I was able to comfort him by giving him some cigars, and a great deal of really true and good news about the war, all of which he repeated to Landsturmer Heinrich. I suggested that this might be unwise. "Not a bit of it," he said. "Lots of these old Germans are only too anxious to hear bad news, because they think that bad news will bring the thing to a stop."
How true that remark was I knew from my minute investigations. The incident was closed by the distant appearence of a Feldwebel (sergeant-major). My Cockney vanished, and Heinrich patrolled onward.
This particular incident is not typical of the life of a British prisoner in Germany, but it is indicative of the position many of the 30,000 prisoners have taken up by reason of their strong individuality and extraordinary cheerfulness and confidence. My impression of them is of alert, resourceful men (their escapes have been wonderful)—men who never know when they are beaten. If Britain has sufficient of these people she cannot possibly lose the war.
* * * * *
The world does not need reminders such as that of Wittenberg or of
such singularly accurate narratives as several in Blackwood's
Magazine to know what has happened to British prisoners in
Germany.
It is common knowledge throughout the German Empire that the most loathsome tasks of the war in connection, with every camp or cage are given to the British. They have had to clean the latrines of negro prisoners, and were in some cases forced to work with implements which would make their task the more disgusting. One man told me that his lunch was served to him where he was working, and when he protested he was told to eat it there, or go without.
Conversations that I have had here in London about prisoners give me the impression that the British public does not exactly apprehend what a prisoner stands for in German eyes.
First, he is a hostage.
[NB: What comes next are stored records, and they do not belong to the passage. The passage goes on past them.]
(* ===== verification/Pager.v ===== *)
(** * The pager ([sos/pager.c])

    Page faults, the queue of asynchronous requests (swapping a page in or
    out, loading an executable), the continuation of a request when the file
    system has answered, copying between user memory and the pager's buffer,
    and the message loop of the pager thread.

    The functions call each other in a circle: a fault may start a request, a
    request may finish at once and resume a fault, and a copy resumes itself
    page by page.  [startRequest] and [pager] close that circle and carry
    fuel; the functions between them take the two as arguments. *)
From S2P Require Import Prelude Machine ListC Frames Swapfile State Pagetable Process Reply VfsCore.
From S2P Require Import Clock Vfs Lifecycle Elf PagerBase.
Import Frames Swapfile Pagetable Process Reply VfsCore Lifecycle Elf PagerBase.

Module Pager.
(** ** Requests to the file system, which the root server answers later
    ([libs/sos/src/sos.c]) *)
Definition open_lockNonblocking (mode readers writers : Z) : K unit :=
  ipc_send_simple L4_rootserver SOS_OPEN SOS_IPC_SEND [mode; readers; writers].
Definition openNonblocking (mode : Z) : K unit :=
  open_lockNonblocking mode FM_UNLIMITED_RW FM_UNLIMITED_RW.
Definition closeNonblocking (file : Z) : K unit :=
  ipc_send_simple L4_rootserver SOS_CLOSE SOS_IPC_SEND [file].
Definition readNonblocking (file nbyte : Z) : K unit :=
  ipc_send_simple L4_rootserver SOS_READ SOS_IPC_SEND [file; nbyte].
Definition writeNonblocking (file nbyte : Z) : K unit :=
  ipc_send_simple L4_rootserver SOS_WRITE SOS_IPC_SEND [file; nbyte].
Definition lseekNonblocking (file pos whence : Z) : K unit :=
  ipc_send_simple L4_rootserver SOS_LSEEK SOS_IPC_SEND [file; pos; whence].
Definition statNonblocking : K unit := ipc_send_simple L4_rootserver SOS_STAT SOS_IPC_SEND [].

(** The pager thread's own part of [copyInOutBuffer]. *)
Definition my_buffer : K Z := tid ← on_pager pager_get_tid; mret (pager_buffer tid).
Definition strncpy_my_buffer (s : cstr) : K unit :=
  off ← my_buffer; b ← get_cbuf; put_cbuf (strncpy_mem b off s (Z.to_nat MAX_FILE_NAME)).

(** [swapfile_open] of [sos/swapfile.c] *)
Definition SWAP_READERS : Z := 1.
Definition SWAP_WRITERS : Z := 1.
Definition swapfile_open (sf rights : Z) : K unit :=
  r ← on_swap (sf_get sf);
  cassert "sf->data.fd == VFS_NIL_FILE" (sf_fd r =? VFS_NIL_FILE);;
  strncpy_my_buffer (sf_path r);;
  open_lockNonblocking (Z.lor rights FM_NOTRUNC) SWAP_READERS SWAP_WRITERS.

(** ** Steps of a request *)
Definition stage_succ (s : pr_stage_t) : pr_stage_t :=
  match s with
  | SWAPIN_OPEN => SWAPIN_LSEEK | SWAPIN_LSEEK => SWAPIN_READ | SWAPIN_READ => SWAPIN_CLOSE
  | SWAPIN_CLOSE => SWAPOUT_OPEN | SWAPOUT_OPEN => SWAPOUT_WRITE
  | SWAPOUT_WRITE | SWAPOUT_CLOSE => SWAPOUT_CLOSE
  end.
Definition set_stage v r := mkPR v (pr_pid r) (pr_addr r) (pr_diskAddr r) (pr_sf r) (pr_rights r)
  (pr_offset r) (pr_size r) (pr_swapinFinish r) (pr_callback_ r).
Definition set_praddr v r := mkPR (pr_stage r) (pr_pid r) v (pr_diskAddr r) (pr_sf r) (pr_rights r)
  (pr_offset r) (pr_size r) (pr_swapinFinish r) (pr_callback_ r).
Definition set_diskAddr v r := mkPR (pr_stage r) (pr_pid r) (pr_addr r) v (pr_sf r) (pr_rights r)
  (pr_offset r) (pr_size r) (pr_swapinFinish r) (pr_callback_ r).
Definition set_sf v r := mkPR (pr_stage r) (pr_pid r) (pr_addr r) (pr_diskAddr r) v (pr_rights r)
  (pr_offset r) (pr_size r) (pr_swapinFinish r) (pr_callback_ r).
Definition set_offset v r := mkPR (pr_stage r) (pr_pid r) (pr_addr r) (pr_diskAddr r) (pr_sf r)
  (pr_rights r) v (pr_size r) (pr_swapinFinish r) (pr_callback_ r).
Definition set_size v r := mkPR (pr_stage r) (pr_pid r) (pr_addr r) (pr_diskAddr r) (pr_sf r)
  (pr_rights r) (pr_offset r) v (pr_swapinFinish r) (pr_callback_ r).
Definition set_finish v r := mkPR (pr_stage r) (pr_pid r) (pr_addr r) (pr_diskAddr r) (pr_sf r)
  (pr_rights r) (pr_offset r) (pr_size r) v (pr_callback_ r).
Definition next_stage (pr : positive) : K unit :=
  on_pager (pr_upd pr (λ r, set_stage (stage_succ <$> pr_stage r) r)).

(** [pr->swapinFinish] before [startSwapin] has set it. *)
Definition panic : K unit := fail (AssertFail "! DON'T PANIC").

Definition pagerContinue (pr : positive) : K unit :=
  r ← on_pager (pr_get pr);
  replyTo ← PS_GET_TID (pr_pid r);
  on_pager (pr_free pr);;
  syscall_reply_v replyTo [].

Definition startSwapin : K unit :=
  f ← on_fr (frame_alloc FA_SWAPPIN);
  on_pager (modify (set_pinned f));;
  ty ← on_pager requestsPeekType;
  cassert "requestsPeekType() == REQUEST_SWAPIN" (bool_decide (ty = REQUEST_SWAPIN));;
  pr ← on_pager requestsPeek;
  q ← on_pager (pr_get pr);
  p ← on_procs (process_lookup (pr_pid q));
  entry ← entry_of p (pr_addr q);
  r ← region_find p (findRegion (pr_addr q));
  match r with
  | None => fail (AssertFail "r != NULL")
  | Some r =>
      v ← load entry;
      (if flag v ELF_MASK then
         cassert "pr->sf != NULL" (negb (pr_sf q =? 0));;
         on_pager (pr_upd pr (set_sf (elffile r)));;
         on_pager (pr_upd pr (set_finish FinSwapelf))
       else
         d ← on_pager (gets defaultSwapfile);
         on_pager (pr_upd pr (set_sf d));;
         on_pager (pr_upd pr (set_finish FinSwapin)));;
      on_pager (pr_upd pr (set_size (Some PAGESIZE)));;
      on_pager (pr_upd pr (set_stage (Some SWAPIN_OPEN)));;
      q ← on_pager (pr_get pr);
      swapfile_open (pr_sf q) FM_READ
  end.

Definition startSwapout : K unit :=
  swapout ← deleteAllocList;
  p ← on_procs (process_lookup (fst swapout));
  cassert "p != NULL" (bool_decide (p ≠ NULL));;
  entry ← entry_of p (snd swapout);
  v ← load entry;
  let frame := Z.land v ADDRESS_MASK in
  r ← region_find p (findPaRegion (snd swapout));
  cassert "r != NULL" (bool_decide (r ≠ None));;
  sf ← on_pager (gets defaultSwapfile);
  cassert "(swapout->snd & ~PAGEALIGN) == 0" (aligned (snd swapout));;
  prepareDataIn p (snd swapout);;
  sid ← on_procs (process_get_sid p);
  unmapPage sid (snd swapout);;
  swapoutPr ← allocPagerRequest (fst swapout) frame FM_READ sf CbNull;
  on_pager (modify (λ s,
    set_preqs (ListSpec.list_shift (requests s) (REQUEST_SWAPOUT, swapoutPr)) s));;
  diskAddr ← pagerSwapslotAlloc p;
  cassert "(diskAddr & ~PAGEALIGN) == 0" (aligned diskAddr);;
  v ← load entry; store entry (Z.lor v SWAP_MASK);;
  v ← load entry; store entry (Z.land v (Z.lnot ADDRESS_MASK));;
  v ← load entry; store entry (Z.lor v diskAddr);;
  on_pager (pr_upd swapoutPr (set_diskAddr (Some diskAddr)));;
  on_pager (pr_upd swapoutPr (set_stage (Some SWAPOUT_OPEN)));;
  on_pager (pr_upd swapoutPr (set_size (Some PAGESIZE)));;
  swapfile_open sf FM_WRITE.

Definition startElfload : K unit :=
  ty ← on_pager requestsPeekType;
  cassert "requestsPeekType() == REQUEST_ELFLOAD" (bool_decide (ty = REQUEST_ELFLOAD));;
  er ← on_pager requestsPeek;
  q ← on_pager (er_get er);
  strncpy_my_buffer (er_path q);;
  openNonblocking FM_READ.

(** [size] counts up by pages while it is below the region's size. *)
Definition setRegionOnElf (p : ptr) (r : Region) (addr : Z) : K unit :=
  cassert "(addr & ~PAGEALIGN) == 0" (aligned addr);;
  if decide (2 ^ 32 - PAGESIZE < size r) then fail OutOfFuel
  else
    forM (zseq 0 (Z.to_nat ((size r + PAGESIZE - 1) / PAGESIZE))) (λ i,
      entry ← entry_of p (w32 (base r + i * PAGESIZE));
      store entry (Z.lor (Z.lor (w32 (addr + i * PAGESIZE)) SWAP_MASK) ELF_MASK)).

Definition wordAlign (s : Z) : Z :=
  let x := w32 (s - 1) in w32 (x + (4 - x mod 4)).

(** ** The copy loops: the new destination bytes and the offset reached. *)
Fixpoint copy_bytes (n : nat) (from to : memory) (src dst offset : Z) (brk : Z → Z → bool)
    : memory * Z :=
  match n with
  | O => (to, offset)
  | S n' =>
      let to := <[dst := load8 from src]> to in
      if brk (src + 1) (dst + 1) then (to, offset + 1)
      else copy_bytes n' from to (src + 1) (dst + 1) (offset + 1) brk
  end.
Definition LO_HALF (w : Z) : Z := Z.land w 65535.
Definition HI_HALF (w : Z) : Z := Z.land (Z.shiftr w 16) 65535.
Definition HI_SHIFT (w : Z) : Z := w32 (Z.shiftl w 16).
Definition copydata_get (i : Z) : M pager Z := d ← gets copyInOutData; arr_get d i.
Definition copydata_set (i v : Z) : M pager unit :=
  d ← gets copyInOutData;
  d' ← of_opt OutOfRange (arr_set d i v);
  modify (set_copydata d').
Definition get_mem : K memory := gets (λ k, mem (kmach k)).
Definition put_mem (m : memory) : K unit := on_mach (modify (set_mem m)).

(** ** The circle *)
Section circle.
Variable startRequest : K unit.
Variable pager : positive → K unit.

Definition queueRequest (rtype : rtype_t) (request : positive) : K unit :=
  l ← on_pager (gets requests);
  a ← on_pager (gets requestActive);
  let push := on_pager (modify (λ s, set_preqs (ListSpec.list_push (requests s) (rtype, request)) s)) in
  if ListSpec.list_null l then
    cassert "!requestActive" (negb a);;
    push;;
    startRequest
  else
    cassert "requestActive" a;;
    push.

Definition dequeueRequest : K unit :=
  a ← on_pager (gets requestActive);
  cassert "requestActive" a;;
  on_pager (modify (set_active false));;
  on_pager requestsUnshift;;
  l ← on_pager (gets requests);
  if ListSpec.list_null l then mret tt else startRequest.

Definition pagerAction (pr : positive) : K bool :=
  q ← on_pager (pr_get pr);
  p ← on_procs (process_lookup (pr_pid q));
  if decide (p = NULL) then mret false
  else
    pid ← on_procs (process_get_pid p);
    r ← region_find p (findRegion (pr_addr q));
    match r with
    | None => printf "Segmentation fault";; processDelete pid;; mret false
    | Some r =>
        if Z.land (rights r) (pr_rights q) =? 0 then
          printf "Permission fault";; processDelete pid;; mret false
        else
          entry ← entry_of p (pr_addr q);
          v ← load entry;
          let frame := Z.land v ADDRESS_MASK in
          if flag v SWAP_MASK then queueRequest REQUEST_SWAPIN pr;; mret false
          else
            f ← (if decide (Z.land frame ADDRESS_MASK ≠ 0) then mret (Some frame)
                 else if mapDirectly r then mret (Some (page_of (pr_addr q)))
                 else
                   frame ← pagerFrameAlloc p (page_of (pr_addr q));
                   cassert "(frame & ~ADDRESS_MASK) == 0" (aligned frame);;
                   if decide (frame = 0) then queueRequest REQUEST_SWAPIN pr;; mret None
                   else mret (Some frame));
            match f with
            | None => mret false
            | Some frame =>
                store entry (Z.lor frame REF_MASK);;
                sid ← on_procs (process_get_sid p);
                mapPage sid (page_of (pr_addr q)) frame (rights r);;
                mret true
            end
    end.

Definition copyInContinue (pr : positive) : K unit :=
  q ← on_pager (pr_get pr);
  p ← on_procs (process_lookup (pr_pid q));
  let addr := page_of (pr_addr q) in
  prepareDataIn p addr;;
  pid ← on_procs (process_get_pid p);
  d ← on_pager (copydata_get pid);
  let size := Z.min COPY_BUFSIZ (LO_HALF d) in
  let offset := HI_HALF d in
  tid ← on_procs (process_get_tid p);
  let dst := pager_buffer tid + offset in
  entry ← entry_of p addr;
  v ← load entry;
  let src := Z.land v ADDRESS_MASK + Z.land (pr_addr q) (Z.lnot PAGEALIGN) in
  m ← get_mem;
  b ← get_cbuf;
  let '(b', offset) :=
    copy_bytes (Z.to_nat (size - offset)) m b src dst offset (λ s _, isPageAligned s) in
  put_cbuf b';;
  on_pager (copydata_set pid (Z.lor size (HI_SHIFT offset)));;
  if decide (offset = size) then
    on_pager (pr_free pr);;
    syscall_reply_v tid []
  else
    on_pager (pr_upd pr (set_praddr (page_of (w32 (pr_addr q + PAGESIZE)))));;
    pager pr.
If he be an officer his exact social value is estimated by the authorities in Berlin, who have a complete card index of all their officer prisoners, showing to what British families they belong and whether they have social or political connections in Britain. Thus when someone in England mistakenly, and before sufficient German prisoners were in their hands, treated certain submarine marauders differently from other prisoners, the German Government speedily referred to this card-index, picked out a number of officers with connections in the House of Lords and House of Commons, and treated them as convicts.
The other German view of the prisoner is his cash value as a labourer. I invite my readers to realise the enormous pecuniary worth of the two million prisoner slaves now reclaiming swamps, tilling the soil, building roads and railways, and working in factories for their German taskmasters.
The most numerous body of prisoners in Germany are the Russians. They are to be seen everywhere. In some cases they have greater freedom than any other prisoners, and often, in isolated cases, travel unguarded by rail or tramway to and from their work. If they are not provided with good Russian uniforms, in which, of course, they would not be able to escape, they are made conspicuous by a wide stripe down the trouser or on the back. They are easy, docile, physically strong, and accustomed to a lower grade of food than any other prisoners, except the Serbs.